Joseph Stiglitz became known outside the academic world via his contributions as policy advisor to the Clinton administration (1992-1997) and as senior vice-president and chief economist of the World Bank from 1997-1999. His careful examination of economic policies by the IMF, World Bank and the US Treasury Department, led him to become a fierce critic of the Washington Consensus’ narrow market-liberalisation views. He resigned from the World Bank because he questioned the effectiveness of conventional approaches to help poor countries in the context of a global economic trade system.

To extend his policy work, he founded the Initiative for Policy Dialogue (IPD) in 2000, a think tank on international development at Columbia University. He also chairs the University of Manchester Brook’s World Poverty Institute. 

His books on globalisation have made Stiglitz a household name. He published an incisive critique of narrow market solutions for poor countries in 2002 (Globalization and its discontent), followed by innovative policy proposals of special and differential treatment for poor and medium-income countries in his books Making globalization work (2006) and Stability with growth: Macroeconomics, liberalization and development (2006).        

In Joseph Stiglitz we see the epitome of an engaged intellectual who has used and is using his networks and considerable power to advance a revolution in development economics. In many ways he has become the voice of the poor in the world and is fast becoming a symbol of a serious economist that challenges the long-held doctrines underpinning neo-liberal economics.

NMMU has set itself up as a values-driven university, seeking equity and empowerment in the advancement of our people.

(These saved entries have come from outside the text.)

(* ===== verification/Dict.v ===== *)
(** * Hash tables ([dict.c], [dict.h])

    The dictionary behind the key space, the sets and the hashes: chained
    buckets in tables of a power of two, and a second table to which the buckets
    of the first are moved a few at a time.  A pointer to an entry is its table,
    bucket and position in the chain.  A null table and a position outside a
    table are [None], and so is a failed [assert].

    The hash function and the comparison of keys are fields of [dictType]: the
    first is a parameter, the second is equality.  The values are owned by the
    caller; the value of an entry that has not been set is arbitrary. *)
From Stdlib Require Import ZArith Lia.
From stdpp Require Import base numbers gmap list.
From S2P Require Import Prelude.
Open Scope Z_scope.

Record dictht {K V : Type} := mkHt {
  table : option (list (list (K * V)));
  ht_size : Z;
  sizemask : Z;
  used : Z
}.
Arguments dictht : clear implicits.
Arguments mkHt {K V}.

Record dict {K V : Type} := mkDict {
  ht0 : dictht K V;
  ht1 : dictht K V;
  rehashidx : Z;
  iterators : Z
}.
Arguments dict : clear implicits.
Arguments mkDict {K V}.

(** A [dictEntry *]: [ht[1]] or [ht[0]], the bucket and the place in its
    chain. *)
Record eptr := mkPtr { p_table : bool; p_idx : Z; p_pos : nat }.

Definition DICT_HT_INITIAL_SIZE : Z := 4.
Definition dict_force_resize_ratio : Z := 5.
Definition HASHTABLE_MIN_FILL : Z := 10.
Definition LONG_MAX : Z := 9223372036854775807.

(** What [_dictKeyIndex] finds: a bucket to insert into, the entry of the key,
    or no table to insert into. *)
Inductive slot := Free (idx : Z) | Existing (p : eptr) | NoSlot.

(** ** Sizes *)

Fixpoint next_power (fuel : nat) (i size : Z) : Z :=
  match fuel with
  | O => i
  | S fuel => if size <=? i then i else next_power fuel (to_ullong (i * 2)) size
  end.

Definition _dictNextPower (size : Z) : Z :=
  if LONG_MAX <=? size then LONG_MAX + 1 else next_power 64 DICT_HT_INITIAL_SIZE size.

Section Dict.
Context {K V : Type} `{Countable K} `{Inhabited V}.
Context (hashKey : K -> Z) (dict_can_resize : bool).
Abbreviation dictht := (dictht K V).
Abbreviation dict := (dict K V).
Implicit Types (t : dictht) (d : dict) (key : K) (val : V).

Definition _dictReset : dictht := mkHt None 0 0 0.
Definition dictCreate : dict := mkDict _dictReset _dictReset (-1) 0.

Definition dictIsRehashing d : bool := negb (rehashidx d =? -1).
Definition dictSize d : Z := used (ht0 d) + used (ht1 d).
Definition dictSlots d : Z := ht_size (ht0 d) + ht_size (ht1 d).

(** [server.c]: a table less than a tenth full should shrink. *)
Definition htNeedsResize d : bool :=
  let size := dictSlots d in
  let used := dictSize d in
  (DICT_HT_INITIAL_SIZE <? size) && (Z.quot (to_llong (used * 100)) size <? HASHTABLE_MIN_FILL).

Definition get_ht d (b : bool) : dictht := if b then ht1 d else ht0 d.
Definition set_ht d (b : bool) t : dict :=
  if b then mkDict (ht0 d) t (rehashidx d) (iterators d) else mkDict t (ht1 d) (rehashidx d) (iterators d).

Definition bucket t (i : Z) : option (list (K * V)) := tbl ← table t; tbl !! Z.to_nat i.
(** Store a chain, adding [n] to the number of entries. *)
Definition set_bucket t (i : Z) (b : list (K * V)) (n : Z) : dictht :=
  mkHt ((fun tbl => <[Z.to_nat i := b]> tbl) <$> table t) (ht_size t) (sizemask t) (used t + n).

(** ** Resizing *)

(** The flag is [DICT_OK]. *)
Definition dictExpand d (size : Z) : dict * bool :=
  let realsize := _dictNextPower size in
  if dictIsRehashing d || (size <? used (ht0 d)) then (d, false)
  else if realsize =? ht_size (ht0 d) then (d, false)
  else
    let n := mkHt (Some (replicate (Z.to_nat realsize) [])) realsize (realsize - 1) 0 in
    match table (ht0 d) with
    | None => (mkDict n (ht1 d) (rehashidx d) (iterators d), true)
    | Some _ => (mkDict (ht0 d) n 0 (iterators d), true)
    end.

(** [minimal] is an [int]. *)
Definition dictResize d : dict * bool :=
  if negb dict_can_resize || dictIsRehashing d then (d, false)
  else
    let minimal := to_int (used (ht0 d)) in
    let minimal := if minimal <? DICT_HT_INITIAL_SIZE then DICT_HT_INITIAL_SIZE else minimal in
    dictExpand d minimal.

Definition _dictExpandIfNeeded d : dict * bool :=
  if dictIsRehashing d then (d, true)
  else if ht_size (ht0 d) =? 0 then dictExpand d DICT_HT_INITIAL_SIZE
  else if (ht_size (ht0 d) <=? used (ht0 d)) &&
          (dict_can_resize || (dict_force_resize_ratio <? used (ht0 d) / ht_size (ht0 d)))
  then dictExpand d (to_ullong (used (ht0 d) * 2))
  else (d, true).

(** ** Incremental rehashing *)

(** Skip empty buckets, at most [visits] of them: the index reached and the
    visits left; no visit left means that the function returns. *)
Fixpoint skip_empty t (idx : Z) (visits : nat) : option (Z * nat) :=
  b ← bucket t idx;
  match b with
  | [] =>
      match visits with
      | O | S O => Some (idx + 1, O)
      | S visits => skip_empty t (idx + 1) visits
      end
  | _ => Some (idx, visits)
  end.

(** Move a chain to the second table, entry by entry. *)
Fixpoint move_chain (de : list (K * V)) t : option dictht :=
  match de with
  | [] => Some t
  | e :: nextde =>
      let h := Z.land (hashKey e.1) (sizemask t) in
      b ← bucket t h;
      move_chain nextde (set_bucket t h (e :: b) 1)
  end.

(** The end of the function: the flag says that more is left. *)
Definition rehash_end d : dict * bool :=
  if used (ht0 d) =? 0 then (mkDict (ht1 d) _dictReset (-1) (iterators d), false) else (d, true).

Fixpoint rehash_loop (n visits : nat) d : option (dict * bool) :=
  match n with
  | O => Some (rehash_end d)
  | S n =>
      if used (ht0 d) =? 0 then Some (rehash_end d)
      else if negb (rehashidx d <? ht_size (ht0 d)) then None
      else
        '(idx, visits) ← skip_empty (ht0 d) (rehashidx d) visits;
        match visits with
        | O => Some (mkDict (ht0 d) (ht1 d) idx (iterators d), true)
        | _ =>
            de ← bucket (ht0 d) idx;
            t1 ← move_chain de (ht1 d);
            rehash_loop n visits
              (mkDict (set_bucket (ht0 d) idx [] (- Z.of_nat (length de))) t1 (idx + 1) (iterators d))
        end
  end.

(** [n] is never negative in the code. *)
Definition dictRehash d (n : nat) : option (dict * bool) :=
  if dictIsRehashing d then rehash_loop n (n * 10) d else Some (d, false).

Definition _dictRehashStep d : option dict :=
  if iterators d =? 0 then fst <$> dictRehash d 1 else Some d.

(** [if (dictIsRehashing(d)) _dictRehashStep(d);] *)
Definition rehash_step d : option dict := if dictIsRehashing d then _dictRehashStep d else Some d.

(** ** Lookup *)

Fixpoint chain_find key (he : list (K * V)) (pos : nat) : option nat :=
  match he with
  | [] => None
  | e :: he => if decide (key = e.1) then Some pos else chain_find key he (S pos)
  end.

Definition table_find d (b : bool) key (hash : Z) : option (option eptr) :=
  let idx := Z.land hash (sizemask (get_ht d b)) in
  he ← bucket (get_ht d b) idx;
  Some (mkPtr b idx <$> chain_find key he 0).

(** The loop over the two tables, left after the first one unless a rehashing
    is under way. *)
Definition tables_find d key (hash : Z) : option (option eptr) :=
  r ← table_find d false key hash;
  match r with
  | Some p => Some (Some p)
  | None => if dictIsRehashing d then table_find d true key hash else Some None
  end.

Definition dictFind d key : option (dict * option eptr) :=
  if dictSize d =? 0 then Some (d, None)
  else
    d ← rehash_step d;
    r ← tables_find d key (hashKey key);
    Some (d, r).

Definition dictEntryAt d (p : eptr) : option (K * V) :=
  b ← bucket (get_ht d (p_table p)) (p_idx p); b !! p_pos p.

Definition dictFetchValue d key : option (dict * option V) :=
  '(d, he) ← dictFind d key;
  match he with
  | None => Some (d, None)
  | Some p => e ← dictEntryAt d p; Some (d, Some e.2)
  end.

(** ** Insertion *)

Definition _dictKeyIndex d key (hash : Z) : option (dict * slot) :=
  let '(d, ok) := _dictExpandIfNeeded d in
  if negb ok then Some (d, NoSlot)
  else
    r ← tables_find d key hash;
    match r with
    | Some p => Some (d, Existing p)
    | None => Some (d, Free (Z.land hash (sizemask (get_ht d (dictIsRehashing d)))))
    end.

(** The new entry, and the existing one. *)
Definition dictAddRaw d key : option (dict * option eptr * option eptr) :=
  d ← rehash_step d;
  '(d, s) ← _dictKeyIndex d key (hashKey key);
  match s with
  | NoSlot => Some (d, None, None)
  | Existing p => Some (d, None, Some p)
  | Free idx =>
      let b := dictIsRehashing d in
      he ← bucket (get_ht d b) idx;
      Some (set_ht d b (set_bucket (get_ht d b) idx ((key, inhabitant) :: he) 1), Some (mkPtr b idx 0), None)
  end.

Definition dictSetVal d (p : eptr) val : option dict :=
  b ← bucket (get_ht d (p_table p)) (p_idx p);
  e ← b !! p_pos p;
  Some (set_ht d (p_table p) (set_bucket (get_ht d (p_table p)) (p_idx p) (<[p_pos p := (e.1, val)]> b) 0)).

Definition dictAdd d key val : option (dict * bool) :=
  '(d, entry, _) ← dictAddRaw d key;
  match entry with
  | None => Some (d, false)
  | Some p => d ← dictSetVal d p val; Some (d, true)
  end.

(** A null [existing] is dereferenced. *)
Definition dictReplace d key val : option (dict * bool) :=
  '(d, entry, existing) ← dictAddRaw d key;
  match entry with
  | Some p => d ← dictSetVal d p val; Some (d, true)
  | None => p ← existing; d ← dictSetVal d p val; Some (d, false)
  end.

Definition dictAddOrFind d key : option (dict * option eptr) :=
  '(d, entry, existing) ← dictAddRaw d key;
  Some (d, match entry with Some p => Some p | None => existing end).

(** ** Deletion *)

(** The unlinked entry; freeing it is left to the caller. *)
Definition dictGenericDelete d key : option (dict * option (K * V)) :=
  if (used (ht0 d) =? 0) && (used (ht1 d) =? 0) then Some (d, None)
  else
    d ← rehash_step d;
    r ← tables_find d key (hashKey key);
    match r with
    | None => Some (d, None)
    | Some p =>
        let t := get_ht d (p_table p) in
        b ← bucket t (p_idx p);
        e ← b !! p_pos p;
        Some (set_ht d (p_table p) (set_bucket t (p_idx p) (delete (p_pos p) b) (-1)), Some e)
    end.

Definition dictDelete d key : option (dict * bool) :=
  '(d, he) ← dictGenericDelete d key; Some (d, bool_decide (is_Some he)).

Definition dictUnlink d key : option (dict * option (K * V)) := dictGenericDelete d key.

(** The loop of [_dictClear] stops when no entry is left: the entries it
    frees. *)
Fixpoint clear_loop (buckets : list (list (K * V))) (left : Z) : list (K * V) :=
  match buckets with
  | [] => []
  | he :: buckets => if 0 <? left then he ++ clear_loop buckets (left - Z.of_nat (length he)) else []
  end.

Definition _dictClear t : dictht * list (K * V) :=
  (_dictReset, clear_loop (default [] (table t)) (used t)).

Definition dictEmpty d : dict * list (K * V) :=
  let '(t0, f0) := _dictClear (ht0 d) in
  let '(t1, f1) := _dictClear (ht1 d) in
  (mkDict t0 t1 (-1) 0, f0 ++ f1).
End Dict.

As a developing country and one of the leading nations on the continent of Africa, we and our future students can draw inspiration from Prof Stiglitz’ endeavours to ensure a more equitable and just global economic order.

In recognising his unique contribution in the interest of the world community in the field of development economics, sustainable development and a just global financial order, it is an honour for NMMU to confer the degree of Doctor of Commerce (honoris causa) on JOSEPH EUGENE STIGLITZ.